-- Work to complete --
Retype, word for word, every line from the one holding "HeartbeatTimeout (cf_Raft c) = ElectionTimeout" through the one holding "intros (_ & _ & _ & _ & Hv)%Load_Ok Hmax." in the entries below, both included, and only those lines.

-- Provided records --
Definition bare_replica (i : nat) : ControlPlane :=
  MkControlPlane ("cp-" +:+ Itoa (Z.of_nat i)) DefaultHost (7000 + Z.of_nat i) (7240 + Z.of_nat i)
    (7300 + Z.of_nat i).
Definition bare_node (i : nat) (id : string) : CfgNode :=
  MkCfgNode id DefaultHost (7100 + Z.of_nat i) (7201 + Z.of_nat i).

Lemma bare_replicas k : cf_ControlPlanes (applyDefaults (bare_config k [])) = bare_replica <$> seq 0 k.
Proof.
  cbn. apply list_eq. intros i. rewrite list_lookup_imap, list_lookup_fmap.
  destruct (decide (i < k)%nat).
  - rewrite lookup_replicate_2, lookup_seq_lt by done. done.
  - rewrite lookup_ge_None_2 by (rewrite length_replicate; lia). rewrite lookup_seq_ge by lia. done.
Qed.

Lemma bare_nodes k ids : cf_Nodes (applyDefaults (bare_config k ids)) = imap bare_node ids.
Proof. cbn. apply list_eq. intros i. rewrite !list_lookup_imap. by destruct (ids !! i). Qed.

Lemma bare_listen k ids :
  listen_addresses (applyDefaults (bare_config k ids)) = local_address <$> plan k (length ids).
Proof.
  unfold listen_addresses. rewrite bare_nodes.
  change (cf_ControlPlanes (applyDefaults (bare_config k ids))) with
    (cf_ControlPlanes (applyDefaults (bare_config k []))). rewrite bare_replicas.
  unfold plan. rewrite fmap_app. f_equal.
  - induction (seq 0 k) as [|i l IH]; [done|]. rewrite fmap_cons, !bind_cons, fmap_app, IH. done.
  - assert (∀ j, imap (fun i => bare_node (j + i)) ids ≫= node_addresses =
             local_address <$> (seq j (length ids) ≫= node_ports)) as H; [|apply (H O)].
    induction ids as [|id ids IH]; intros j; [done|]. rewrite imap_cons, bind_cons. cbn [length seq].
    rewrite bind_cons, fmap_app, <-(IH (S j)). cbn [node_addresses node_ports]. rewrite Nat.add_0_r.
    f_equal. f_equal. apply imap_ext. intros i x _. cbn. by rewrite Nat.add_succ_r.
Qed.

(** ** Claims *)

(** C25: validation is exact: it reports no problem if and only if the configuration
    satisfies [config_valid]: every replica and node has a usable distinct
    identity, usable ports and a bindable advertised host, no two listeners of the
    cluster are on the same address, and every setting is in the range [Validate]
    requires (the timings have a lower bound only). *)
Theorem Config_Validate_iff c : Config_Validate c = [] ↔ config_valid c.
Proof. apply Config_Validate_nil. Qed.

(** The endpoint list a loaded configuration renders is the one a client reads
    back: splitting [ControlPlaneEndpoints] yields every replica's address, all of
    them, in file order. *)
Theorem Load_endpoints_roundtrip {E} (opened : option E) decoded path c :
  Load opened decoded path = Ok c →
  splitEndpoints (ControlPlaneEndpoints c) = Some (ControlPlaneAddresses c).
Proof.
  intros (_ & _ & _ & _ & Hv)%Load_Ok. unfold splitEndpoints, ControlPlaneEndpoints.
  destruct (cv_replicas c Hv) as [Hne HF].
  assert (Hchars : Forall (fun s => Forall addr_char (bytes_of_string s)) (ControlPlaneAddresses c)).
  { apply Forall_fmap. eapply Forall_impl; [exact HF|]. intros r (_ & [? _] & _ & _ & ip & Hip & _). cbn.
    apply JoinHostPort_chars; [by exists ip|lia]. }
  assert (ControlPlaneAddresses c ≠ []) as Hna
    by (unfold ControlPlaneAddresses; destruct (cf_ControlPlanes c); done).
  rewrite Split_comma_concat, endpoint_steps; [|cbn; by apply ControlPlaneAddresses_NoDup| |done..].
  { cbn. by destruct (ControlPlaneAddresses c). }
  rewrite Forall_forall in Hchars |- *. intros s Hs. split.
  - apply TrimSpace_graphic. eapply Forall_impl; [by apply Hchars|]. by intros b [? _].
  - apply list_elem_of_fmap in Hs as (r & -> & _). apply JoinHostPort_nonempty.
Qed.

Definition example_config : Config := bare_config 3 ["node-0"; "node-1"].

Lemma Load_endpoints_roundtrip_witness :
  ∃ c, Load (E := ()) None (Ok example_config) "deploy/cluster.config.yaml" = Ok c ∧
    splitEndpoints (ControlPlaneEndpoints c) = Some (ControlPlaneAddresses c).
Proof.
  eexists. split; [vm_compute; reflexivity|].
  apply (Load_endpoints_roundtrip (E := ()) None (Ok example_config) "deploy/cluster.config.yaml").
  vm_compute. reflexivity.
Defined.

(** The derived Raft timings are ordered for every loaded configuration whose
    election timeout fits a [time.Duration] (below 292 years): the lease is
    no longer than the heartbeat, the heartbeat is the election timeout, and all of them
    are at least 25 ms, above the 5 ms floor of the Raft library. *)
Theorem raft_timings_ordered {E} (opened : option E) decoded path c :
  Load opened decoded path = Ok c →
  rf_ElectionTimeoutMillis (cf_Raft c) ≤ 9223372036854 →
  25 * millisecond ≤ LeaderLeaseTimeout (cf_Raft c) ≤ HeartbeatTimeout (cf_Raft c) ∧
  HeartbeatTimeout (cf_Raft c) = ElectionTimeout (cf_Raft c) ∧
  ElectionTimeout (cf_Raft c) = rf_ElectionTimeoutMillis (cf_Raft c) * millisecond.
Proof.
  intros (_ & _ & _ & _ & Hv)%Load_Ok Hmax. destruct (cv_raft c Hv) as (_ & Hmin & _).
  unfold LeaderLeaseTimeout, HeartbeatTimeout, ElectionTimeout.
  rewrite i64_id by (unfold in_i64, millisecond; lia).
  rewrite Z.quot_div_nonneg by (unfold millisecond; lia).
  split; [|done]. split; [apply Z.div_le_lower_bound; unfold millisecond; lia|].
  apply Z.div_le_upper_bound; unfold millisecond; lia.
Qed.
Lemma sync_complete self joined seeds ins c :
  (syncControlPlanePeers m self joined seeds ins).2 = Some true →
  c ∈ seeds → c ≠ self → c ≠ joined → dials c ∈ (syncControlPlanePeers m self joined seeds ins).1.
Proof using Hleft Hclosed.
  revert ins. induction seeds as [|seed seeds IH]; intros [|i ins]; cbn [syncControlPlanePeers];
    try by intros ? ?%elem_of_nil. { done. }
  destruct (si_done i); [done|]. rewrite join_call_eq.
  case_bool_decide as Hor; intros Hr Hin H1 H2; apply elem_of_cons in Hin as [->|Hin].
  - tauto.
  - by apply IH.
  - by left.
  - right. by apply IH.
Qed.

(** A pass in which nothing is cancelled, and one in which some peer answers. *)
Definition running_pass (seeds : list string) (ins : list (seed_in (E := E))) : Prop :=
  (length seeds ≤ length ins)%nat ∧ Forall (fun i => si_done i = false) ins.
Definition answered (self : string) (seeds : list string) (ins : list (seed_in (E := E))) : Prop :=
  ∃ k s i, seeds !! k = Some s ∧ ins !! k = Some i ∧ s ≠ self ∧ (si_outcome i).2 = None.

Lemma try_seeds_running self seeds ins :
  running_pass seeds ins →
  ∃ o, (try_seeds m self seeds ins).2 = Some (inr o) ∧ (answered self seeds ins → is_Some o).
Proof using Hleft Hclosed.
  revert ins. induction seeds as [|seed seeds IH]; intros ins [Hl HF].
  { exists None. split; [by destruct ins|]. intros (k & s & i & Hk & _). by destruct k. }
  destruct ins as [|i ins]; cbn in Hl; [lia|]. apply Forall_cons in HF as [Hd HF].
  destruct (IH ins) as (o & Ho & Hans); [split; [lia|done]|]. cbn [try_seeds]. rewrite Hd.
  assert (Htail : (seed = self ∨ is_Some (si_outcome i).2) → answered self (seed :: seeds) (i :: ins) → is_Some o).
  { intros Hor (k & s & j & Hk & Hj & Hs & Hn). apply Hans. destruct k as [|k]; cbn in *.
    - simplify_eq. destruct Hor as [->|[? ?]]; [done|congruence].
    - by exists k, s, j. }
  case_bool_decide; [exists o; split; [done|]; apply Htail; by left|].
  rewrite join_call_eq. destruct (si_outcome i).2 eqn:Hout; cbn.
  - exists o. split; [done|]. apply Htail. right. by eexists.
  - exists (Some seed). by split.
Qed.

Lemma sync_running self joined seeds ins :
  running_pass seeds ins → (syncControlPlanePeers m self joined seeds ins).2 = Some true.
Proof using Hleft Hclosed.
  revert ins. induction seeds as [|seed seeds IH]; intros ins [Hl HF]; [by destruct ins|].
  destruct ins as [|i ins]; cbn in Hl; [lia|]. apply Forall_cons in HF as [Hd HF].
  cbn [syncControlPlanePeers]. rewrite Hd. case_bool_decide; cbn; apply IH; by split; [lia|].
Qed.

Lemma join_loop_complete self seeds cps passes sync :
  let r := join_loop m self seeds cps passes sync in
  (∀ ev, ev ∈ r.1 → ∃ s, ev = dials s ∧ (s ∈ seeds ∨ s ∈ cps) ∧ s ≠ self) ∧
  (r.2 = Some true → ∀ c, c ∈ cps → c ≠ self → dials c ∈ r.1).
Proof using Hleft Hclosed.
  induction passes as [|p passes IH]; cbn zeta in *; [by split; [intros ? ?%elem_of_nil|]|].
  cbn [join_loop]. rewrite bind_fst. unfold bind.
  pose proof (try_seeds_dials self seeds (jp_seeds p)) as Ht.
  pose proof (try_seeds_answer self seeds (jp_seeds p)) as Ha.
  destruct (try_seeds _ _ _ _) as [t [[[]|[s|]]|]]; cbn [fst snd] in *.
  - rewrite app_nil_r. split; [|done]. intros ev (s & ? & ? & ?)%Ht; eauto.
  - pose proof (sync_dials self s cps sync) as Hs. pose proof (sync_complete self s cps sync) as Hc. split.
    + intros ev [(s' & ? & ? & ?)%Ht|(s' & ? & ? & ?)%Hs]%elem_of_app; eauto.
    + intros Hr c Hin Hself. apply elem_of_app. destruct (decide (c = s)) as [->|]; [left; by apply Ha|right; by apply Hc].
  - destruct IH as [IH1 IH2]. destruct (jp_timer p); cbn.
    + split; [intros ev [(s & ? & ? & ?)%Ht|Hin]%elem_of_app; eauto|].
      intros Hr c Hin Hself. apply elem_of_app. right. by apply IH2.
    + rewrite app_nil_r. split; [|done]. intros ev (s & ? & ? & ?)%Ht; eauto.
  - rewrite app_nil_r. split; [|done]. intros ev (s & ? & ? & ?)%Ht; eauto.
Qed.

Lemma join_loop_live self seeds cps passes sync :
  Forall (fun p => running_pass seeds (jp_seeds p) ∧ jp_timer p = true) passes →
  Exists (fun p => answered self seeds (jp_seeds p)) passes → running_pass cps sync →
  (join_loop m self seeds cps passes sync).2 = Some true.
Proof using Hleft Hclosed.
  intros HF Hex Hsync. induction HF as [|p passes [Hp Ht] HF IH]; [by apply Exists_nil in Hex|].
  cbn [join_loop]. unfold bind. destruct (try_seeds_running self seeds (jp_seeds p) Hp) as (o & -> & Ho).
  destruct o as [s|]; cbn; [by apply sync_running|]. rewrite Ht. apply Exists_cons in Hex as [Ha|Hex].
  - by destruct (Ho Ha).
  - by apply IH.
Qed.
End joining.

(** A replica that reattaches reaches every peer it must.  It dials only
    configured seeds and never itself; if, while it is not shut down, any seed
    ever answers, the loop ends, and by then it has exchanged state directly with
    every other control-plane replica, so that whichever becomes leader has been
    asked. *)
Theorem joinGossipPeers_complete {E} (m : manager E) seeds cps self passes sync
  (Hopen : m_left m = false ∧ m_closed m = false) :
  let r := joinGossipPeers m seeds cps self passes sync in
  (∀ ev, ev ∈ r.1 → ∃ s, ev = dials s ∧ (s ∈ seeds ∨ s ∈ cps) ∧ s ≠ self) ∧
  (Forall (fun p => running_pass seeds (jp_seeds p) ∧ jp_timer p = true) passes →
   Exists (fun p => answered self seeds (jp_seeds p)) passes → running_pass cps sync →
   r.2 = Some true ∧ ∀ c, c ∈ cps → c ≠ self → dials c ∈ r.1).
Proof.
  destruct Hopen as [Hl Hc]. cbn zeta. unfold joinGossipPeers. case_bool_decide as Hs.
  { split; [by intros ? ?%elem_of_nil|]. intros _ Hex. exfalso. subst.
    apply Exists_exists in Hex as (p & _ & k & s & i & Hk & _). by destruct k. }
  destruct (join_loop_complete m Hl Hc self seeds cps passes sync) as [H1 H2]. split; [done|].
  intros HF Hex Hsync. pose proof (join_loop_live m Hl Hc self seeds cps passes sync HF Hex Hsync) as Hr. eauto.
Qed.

-- The answer --
  HeartbeatTimeout (cf_Raft c) = ElectionTimeout (cf_Raft c) ∧
  ElectionTimeout (cf_Raft c) = rf_ElectionTimeoutMillis (cf_Raft c) * millisecond.
Proof.
  intros (_ & _ & _ & _ & Hv)%Load_Ok Hmax. destruct (cv_raft c Hv) as (_ & Hmin & _).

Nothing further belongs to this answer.